James Krenov’s first work, A Cabinetmaker’s Notebook, was published in 1976. Shortly after its publication I obtained a copy. I would say that was one of the gateways I passed through on this journey. (Others include the day I learned how to sharpen, and the gradual transition from a mostly-power-tool woodworker to a mostly-hand-tool woodworker.)
Among others, Krenov had a big influence on the way I’ve developed as a furniture maker. His attention to detail and his sensitivity to working with what the wood gives you really opened my eyes. For the first time, I saw commercial furniture for what it was: a lot of compromise without much care or attention to harmony or balance.
I followed Krenov’s move to the College of the Redwoods with great interest, and secretly aspired to attend there one day. Living in Wisconsin at the time, the CR program was a dream, out of reach. I’m physically closer now, but it’s still a dream. Even though Krenov retired from CR several years ago, and died this past September the Fine Furniture program remains among the finest in the country.
Some time after his retirement, his website indicated that he had stopped making cabinets due to failing eyesight, but that he continued to make hand planes. Readers familiar with Krenov will recall his wooden handplanes, and how he made music with them during his work. I was amazed to learn that one of those handplanes could be obtained for the price of a new Lie-Nielsen. I jumped at the opportunity, and added my name to the waiting list. To my surprise, Krenov wrote back to me. Told me he was old, and the list was long. Told me not to get my hopes up. I didn’t; time went by, and I guess I gave up.
Lo and behold, a year later he wrote to me again. Told me he would build a plane for me if I still wanted one. I did, sent him the check, and a month or two later, a box arrived at my home.
I smile now as I think back to that delivery. Here was a box that came from JK’s home. Nice little preprinted return address label on it, what you’d use on Christmas cards or to mail bills with. The plane was wrapped in some of his old newspaper. There was a handwritten note with it, written by a man whose eyesight was clearly failing, and whose hands were not as steady as they once must have been.

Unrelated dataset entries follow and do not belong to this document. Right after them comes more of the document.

(* ================================================================== *)
(** ** The browser: storage, arrays, console *)
(* ================================================================== *)

(** What the cache modules and the WebSocket hook print.  Each constructor
    stands for one [console] call of the source; its arguments are the
    interpolated or listed values. *)
Inductive Diagnostic : Type :=
| Log_CacheHit (prompt30 : string) (n : value)
    (* console.log(`[Cache] Hit for "${prompt.slice(0, 30)}..." (${n} events)`) *)
| Error_CacheRead
    (* console.error('[Cache] Error reading cache:', error) *)
| Log_CacheSaved (prompt30 : string) (n : nat)
    (* console.log(`[Cache] Saved "${cache.prompt.slice(0, 30)}..." (${n} events)`) *)
| Error_CacheSave
    (* console.error('[Cache] Error saving cache:', error) *)
| Warn_RecorderFinalized
    (* console.warn('[CacheRecorder] Cannot record to finalized recorder') *)
| Log_Recorded (type : CacheEventType) (delay : Z)
    (* console.log(`[CacheRecorder] Recorded ${type} (delay: ${delay}ms)`) *)
| Log_Finalized (n : nat) (totalDuration : Z)
    (* console.log(`[CacheRecorder] Finalized recording (${n} events, ${d}ms)`) *)
| Log_WS_SessionStarted (request_id : value)
    (* console.log('[WS] Session started:', message.request_id) *)
| Log_WS_AgentSpawned (id type : value)
    (* console.log('[WS] Agent spawned:', agent.id, agent.type) *)
| Log_WS_ToolCalled (agent_id name : value)
    (* console.log('[WS] Tool called:', message.agent_id, toolCall.name) *)
| Log_WS_ToolResult (agent_id row_count : value)
    (* console.log('[WS] Tool result:', message.agent_id, message.row_count) *)
| Log_WS_DataReceived (row_count : value)
    (* console.log('[WS] Data received:', message.row_count, 'rows') *)
| Log_WS_AgentComplete (agent_id : value)
    (* console.log('[WS] Agent complete:', message.agent_id) *)
| Log_WS_SessionComplete (duration_ms : value)
    (* console.log('[WS] Session complete:', message.duration_ms, 'ms') *)
| Error_WS_SessionError (error : value)
    (* console.error('[WS] Session error:', message.error) *)
| Log_WS_FinalResult
    (* console.log('[WS] Final result received') *)
| Error_WS_Error (error : value)
    (* console.error('[WS] Error:', message.error) *)
| Log_WS_Unknown (eventType : value) (message : obj)
    (* console.log('[WS] Unknown event:', eventType, message) *)
| Log_WS_Resetting
    (* console.log('[WS] Resetting session state for new query') *)
| Log_Cache_HitReplaying
    (* console.log('[Cache] Hit! Replaying cached session...') *)
| Log_Cache_MissRecording.
    (* console.log('[Cache] Miss. Starting live session with recording...') *)

Record World : Type := mkWorld {
  hasWindow : bool;                          (* typeof window !== 'undefined' *)
  NEXT_PUBLIC_CACHE_ENABLED : option string; (* process.env.NEXT_PUBLIC_CACHE_ENABLED *)
  localStorage : gmap string string;
  heap : list (list CacheEvent.t);           (* the event arrays, by reference *)
  console : list Diagnostic                  (* oldest first *)
}.

Definition set_localStorage (ls : gmap string string) (w : World) : World :=
  mkWorld (hasWindow w) (NEXT_PUBLIC_CACHE_ENABLED w) ls (heap w) (console w).

Definition set_heap (h : list (list CacheEvent.t)) (w : World) : World :=
  mkWorld (hasWindow w) (NEXT_PUBLIC_CACHE_ENABLED w) (localStorage w) h (console w).

Definition set_console (c : list Diagnostic) (w : World) : World :=
  mkWorld (hasWindow w) (NEXT_PUBLIC_CACHE_ENABLED w) (localStorage w) (heap w) c.

(** The array behind a reference. *)
Definition deref (h : list (list CacheEvent.t)) (l : loc) : list CacheEvent.t :=
  match h !! l with Some a => a | None => [] end.

(** Built-ins of the JavaScript platform used by the cache modules. *)
Class Platform : Type := {
  (** [JSON.parse]; [None] is a [SyntaxError]. *)
  JSON_parse : string -> option value;
  JSON_stringify : value -> string;
  (** [new Date(ms).toISOString()] *)
  toISOString : Z -> string;
  (** whether [localStorage.setItem(k, v)] fits the quota; otherwise it
      throws [QuotaExceededError] *)
  storage_accepts : gmap string string -> string -> string -> bool;
  (** string coercion of a value that is not a string *)
  ToString : value -> string
}.

(** *** Effects with exceptions *)

Module Eff.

The plane was shaped just as I would expect, having seen many of his in books and in magazine articles. And it fits my hands just right. It is shaped much differently than a Stanley or a Lie-Nielsen. It’s comfortable. It was also pretty rough.
It needed to be tuned up. And I was afraid to touch it – after all, this plane was made by Krenov. Who was I to mess with it? I used it a bit, now and again, but it didn’t perform the way I knew it could. The iron wasn’t parallel to the mouth opening. With a metal plane you can adjust the iron with the lateral adjustment lever. On a wood plane, you tap the iron one way or another. Trouble was, the mouth opening in the sole was out of square just a wee bit, but enough that the iron would never take the same amount of wood on both sides. It needed adjustment.
Today I started the process. I own a few plane floats and some very small files. Using these carefully, I removed little shavings of wood here and there, and the iron slowly snuck up on flat and parallel. I’m not done yet but it is better.
I stopped halfway through to think about what I was doing. Not the technical part of the adjustment – just that I was correcting the fit of a plane made by James Krenov. It made me feel extremely humble. I want to do right for this plane, and for the man who made it. I think Mr. Krenov would probably laugh at my sentimentality; if this plane were his, and his eyesight was better, he’d fix it himself and then get back to work. Or perhaps he would call this plane “cranky”, set it aside on top of his tool cabinet and make a new one.
Tomorrow I’ll go back to the shop and finish it up. The iron could stand a little tune-up – just a touch or two on the stones. Then it will sing, just like Krenov intended.
Jeff Zens owns and operates Custom Built Furniture in Salem, Oregon. He is a frequent woodworking instructor and writer.